On my Facebook page, I have Laura Stavoe Harm's well-known (to the birth community) quote: "There is a secret in our culture, and it's not that childbirth is painful. It's that women are strong."
Upon reading that, one of my dear friends -- a soulful, humble, graceful, and honest mother of three --remembered something she wrote in her journal during her first pregnancy, about 8 years ago. She dug it up and emailed it to me. Boldly, I asked if I could put her personal words on my public blog, and she agreed (I told you she was wonderful!).
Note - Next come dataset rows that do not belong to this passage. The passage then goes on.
(* ===== verification/LlamaShim.v ===== *)
(** * LlamaShim: native/llama-shim/dni_llama.cpp

    Loading, generating and freeing as programs over the llama.cpp calls they make.  llama.cpp itself is
    not part of the repository: its tokenizer, vocabulary and grammar parser are the record [llama_lib],
    and the contract states what llama.h documents (a negative tokenization result is the number of
    tokens needed; at most [n_batch] tokens per [llama_decode]; a piece is at most as long as the buffer
    offered).  Generation is a loop bounded by [max_tokens]; every iteration has its own local [tok],
    whose address goes into the batch of the next iteration. *)

From S2P Require Import Prelude Effects.
Local Open Scope Z_scope.
Local Open Scope dni_scope.
#[local] Set Warnings "-clear-no-such-hyp".

Definition NULL : Z := 0.
Notation "'is_null' z" := (bool_decide (z = NULL)) (at level 10, z at level 9) : dni_scope.

(** ** llama.cpp *)

Record llama_lib := LlamaLib {
  tokenize : string -> list Z;          (* with special tokens *)
  is_eog : Z -> bool;                   (* end-of-generation tokens of the vocabulary *)
  piece : Z -> option string;           (* None: llama_token_to_piece fails *)
  grammar_ok : string -> bool }.        (* does the GBNF parse *)

(** The stages of a sampler chain. *)
Inductive stage := Grammar (gbnf root : string) | Top_k (k : Z) | Temp (t : Z) | Dist (seed : Z).

(** [llama_batch_get_one]: where the token array is and how long it is. *)
Record batch := Batch { b_tokens : Z; b_n : Z }.

(** The C++ struct behind the opaque handle. *)
Record DniLlama := Handle { model : Z; ctx : Z; vocab : Z }.

Inductive lcmd : Type -> Type :=
| Backend_init : lcmd unit
| Backend_free : lcmd unit
| Model_load (path : string) (n_gpu_layers : Z) : lcmd Z
| Model_free (m : Z) : lcmd unit
| Init_from_model (m n_ctx n_batch : Z) : lcmd Z
| Ctx_free (c : Z) : lcmd unit
| Get_vocab (m : Z) : lcmd Z
| New_handle (h : DniLlama) : lcmd Z
| Read_handle (p : Z) : lcmd DniLlama
| Delete_handle (p : Z) : lcmd unit
| Memory_clear (c : Z) : lcmd unit
| Tokenize (v : Z) (text : string) (cap : Z) : lcmd Z
| New_vector (n : Z) : lcmd Z           (* std::vector<llama_token> toks(n) *)
| Drop_vector (p : Z) : lcmd unit
| Chain_init : lcmd Z
| Init_stage (v : Z) (s : stage) : lcmd Z
| Chain_add (chain sampler : Z) : lcmd unit
| Sampler_free (chain : Z) : lcmd unit
| Decode (c : Z) (b : batch) : lcmd Z
| Local_begin : lcmd Z                  (* the iteration's [tok] comes into scope *)
| Local_end (p : Z) : lcmd unit
| Sample (chain c : Z) : lcmd Z
| Is_eog (v tok : Z) : lcmd bool
| Token_to_piece (v tok cap : Z) : lcmd (Z * string)
| Callback (user_data : Z) (text : string) : lcmd unit.

(** ** What is alive *)

Record lledger := LLedger {
  l_backend : Z;                        (* backend initializations not yet undone *)
  l_models : gset Z;
  l_ctxs : gmap Z Z;                    (* context -> its n_batch *)
  l_handles : gmap Z DniLlama;
  l_samplers : gmap Z (list stage);     (* samplers the code owns, with the stages in them *)
  l_arrays : gset Z;                    (* token arrays in scope: the vector, the current [tok] *)
  l_sampled : list (list stage * Z);    (* tokens sampled, with the chain they were sampled through *)
  l_out : list string }.                (* texts handed to the callback, oldest first *)

Definition set_owned b ms cs hs (w : lledger) : lledger :=
  LLedger b ms cs hs (l_samplers w) (l_arrays w) (l_sampled w) (l_out w).
Definition set_work ss ar (w : lledger) : lledger :=
  LLedger (l_backend w) (l_models w) (l_ctxs w) (l_handles w) ss ar (l_sampled w) (l_out w).
Definition set_trace sa out (w : lledger) : lledger :=
  LLedger (l_backend w) (l_models w) (l_ctxs w) (l_handles w) (l_samplers w) (l_arrays w) sa out.

(** ** The contract *)

Section Contract.
  Context (L : llama_lib).
  (** Whether the lifetime of the array behind a batch counts. *)
  Context (strict : bool).

Definition lcaller {B} (w : lledger) (c : lcmd B) : Prop :=
  match c with
  | Backend_free => 0 < l_backend w
  | Model_load _ _ => 0 < l_backend w
  | Model_free m => m ∈ l_models w
  | Init_from_model m n_ctx n_batch => (m ∈ l_models w) /\ 0 < n_batch <= n_ctx
  | Ctx_free c | Memory_clear c => is_Some (l_ctxs w !! c)
  | Get_vocab m => m ∈ l_models w
  | Read_handle p | Delete_handle p => is_Some (l_handles w !! p)
  | Tokenize _ _ cap => 0 <= cap
  | New_vector n => 0 <= n
  | Drop_vector p => p ∈ l_arrays w
  | Chain_add ch s => is_Some (l_samplers w !! ch) /\ is_Some (l_samplers w !! s)
  | Sampler_free ch => is_Some (l_samplers w !! ch)
  | Decode c b => (exists n_batch, l_ctxs w !! c = Some n_batch /\ b_n b <= n_batch) /\
                  (strict = true -> b_tokens b ∈ l_arrays w)
  | Local_end p => p ∈ l_arrays w
  | Sample ch c => is_Some (l_samplers w !! ch) /\ is_Some (l_ctxs w !! c)
  | Token_to_piece _ _ cap => 0 <= cap
  | _ => True
  end.

Definition token_count (text : string) (cap : Z) : Z :=
  let n := Z.of_nat (length (tokenize L text)) in if n <=? cap then n else - n.

Definition lcallee {B} (w : lledger) (c : lcmd B) : B -> Prop :=
  match c in lcmd T return T -> Prop with
  | Model_load _ _ => fun m => m = NULL \/ m <> NULL /\ (m ∉ l_models w)
  | Init_from_model _ _ _ => fun c => c = NULL \/ c <> NULL /\ l_ctxs w !! c = None
  | New_handle _ => fun p => p <> NULL /\ l_handles w !! p = None
  | Read_handle p => fun h => l_handles w !! p = Some h
  | Tokenize _ text cap => fun r => r = token_count text cap
  | New_vector _ | Local_begin => fun p => p ∉ l_arrays w
  | Chain_init => fun s => s <> NULL /\ l_samplers w !! s = None
  | Init_stage _ st => fun s =>
      match st with
      | Grammar g _ => if grammar_ok L g then s <> NULL /\ l_samplers w !! s = None else s = NULL
      | _ => s <> NULL /\ l_samplers w !! s = None
      end
  | Is_eog _ t => fun b => b = is_eog L t
  | Token_to_piece _ t cap => fun r =>
      match piece L t with
      | Some s => if Z.of_nat (String.length s) <=? cap then r = (Z.of_nat (String.length s), s) else r.1 < 0
      | None => r.1 < 0
      end
  | _ => fun _ => True
  end.

Definition lupd {B} (w : lledger) (c : lcmd B) : B -> lledger :=
  match c in lcmd T return T -> lledger with
  | Backend_init => fun _ => set_owned (l_backend w + 1) (l_models w) (l_ctxs w) (l_handles w) w
  | Backend_free => fun _ => set_owned (l_backend w - 1) (l_models w) (l_ctxs w) (l_handles w) w
  | Model_load _ _ => fun m =>
      if is_null m then w else set_owned (l_backend w) ({[m]} ∪ l_models w) (l_ctxs w) (l_handles w) w
  | Model_free m => fun _ => set_owned (l_backend w) (l_models w ∖ {[m]}) (l_ctxs w) (l_handles w) w
  | Init_from_model _ _ nb => fun c =>
      if is_null c then w else set_owned (l_backend w) (l_models w) (<[c := nb]> (l_ctxs w)) (l_handles w) w
  | Ctx_free c => fun _ => set_owned (l_backend w) (l_models w) (delete c (l_ctxs w)) (l_handles w) w
  | New_handle h => fun p => set_owned (l_backend w) (l_models w) (l_ctxs w) (<[p := h]> (l_handles w)) w
  | Delete_handle p => fun _ => set_owned (l_backend w) (l_models w) (l_ctxs w) (delete p (l_handles w)) w
  | New_vector _ | Local_begin => fun p => set_work (l_samplers w) ({[p]} ∪ l_arrays w) w
  | Drop_vector p | Local_end p => fun _ => set_work (l_samplers w) (l_arrays w ∖ {[p]}) w
  | Chain_init => fun s => set_work (<[s := []]> (l_samplers w)) (l_arrays w) w
  | Init_stage _ st => fun s =>
      if is_null s then w else set_work (<[s := [st]]> (l_samplers w)) (l_arrays w) w
  | Chain_add ch s => fun _ =>
      set_work (<[ch := default [] (l_samplers w !! ch) ++ default [] (l_samplers w !! s)]>
                  (delete s (l_samplers w))) (l_arrays w) w
  | Sampler_free ch => fun _ => set_work (delete ch (l_samplers w)) (l_arrays w) w
  | Sample ch _ => fun t =>
      set_trace (l_sampled w ++ [(default [] (l_samplers w !! ch), t)]) (l_out w) w
  | Callback _ text => fun _ => set_trace (l_sampled w) (l_out w ++ [text]) w
  | _ => fun _ => w
  end.

Definition llama : contract lcmd lledger :=
  Contract lcmd lledger (fun B w c => lcaller w c) (fun B w c b => lcallee w c b) (fun B w c b => lupd w c b).
End Contract.

(** ** The shim *)

Definition dni_llama_load (gguf_path : string) : prog lcmd Z :=
  call Backend_init ;;;
  m <- call (Model_load gguf_path 0) ;;
  if is_null m then call Backend_free ;;; Ret NULL else
  c <- call (Init_from_model m 2048 512) ;;
  if is_null c then call (Model_free m) ;;; call Backend_free ;;; Ret NULL else
  v <- call (Get_vocab m) ;;
  call (New_handle (Handle m c v)).

Definition dni_llama_free (handle : Z) : prog lcmd unit :=
  if is_null handle then Ret tt else
  h <- call (Read_handle handle) ;;
  (if is_null (ctx h) then Ret tt else call (Ctx_free (ctx h))) ;;;
  (if is_null (model h) then Ret tt else call (Model_free (model h))) ;;;
  call Backend_free ;;;
  call (Delete_handle handle).

Definition LLAMA_DEFAULT_SEED : Z := 0xFFFFFFFF.

(** [buf] has 512 bytes, one of which is kept for the terminator. *)
Definition buf_size : Z := 512.

(** The decode loop; [fuel] is the number of iterations left ([max_tokens - decoded]). *)
Fixpoint decode_loop (h : DniLlama) (smpl user_data : Z) (b : batch) (fuel : nat) : prog lcmd Z :=
  match fuel with
  | O => Ret 0
  | S fuel' =>
      r <- call (Decode (ctx h) b) ;;
      if bool_decide (r <> 0) then Ret (-3) else
      p <- call Local_begin ;;
      tok <- call (Sample smpl (ctx h)) ;;
      eog <- call (Is_eog (vocab h) tok) ;;
      if (eog : bool) then call (Local_end p) ;;; Ret 0 else
      n <- call (Token_to_piece (vocab h) tok (buf_size - 1)) ;;
      if n.1 <? 0 then call (Local_end p) ;;; Ret (-4) else
      call (Callback user_data n.2) ;;;
      call (Local_end p) ;;;
      decode_loop h smpl user_data (Batch p 1) fuel'
  end.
"The big lie of pregnancy is not that it’s easy, but that it’s difficult. Pregnancy is a whole body experience of your power. Like a sleeping giant, your body unfurls unto itself, yielding moment by moment into something amazingly big and then yes, even bigger than you had thought possible. Pregnancy streches you until you think you might burst. But the greatest secret lies in just how big you can become. And I don’t mean physically. It’s as if your body is simply mirroring a spiritual process, one that once you’ve experienced you understand why menstruating and pregnant women in indigenous societies were separated into tents next to burning, sacred fires. To our modern eyes, such practices seemed misogynist. But in reality, they were honoring the power of the divine by separating it from the mundane. The question is not why women should be allowed to be with men at such a time, but rather why men should be allowed to be with women."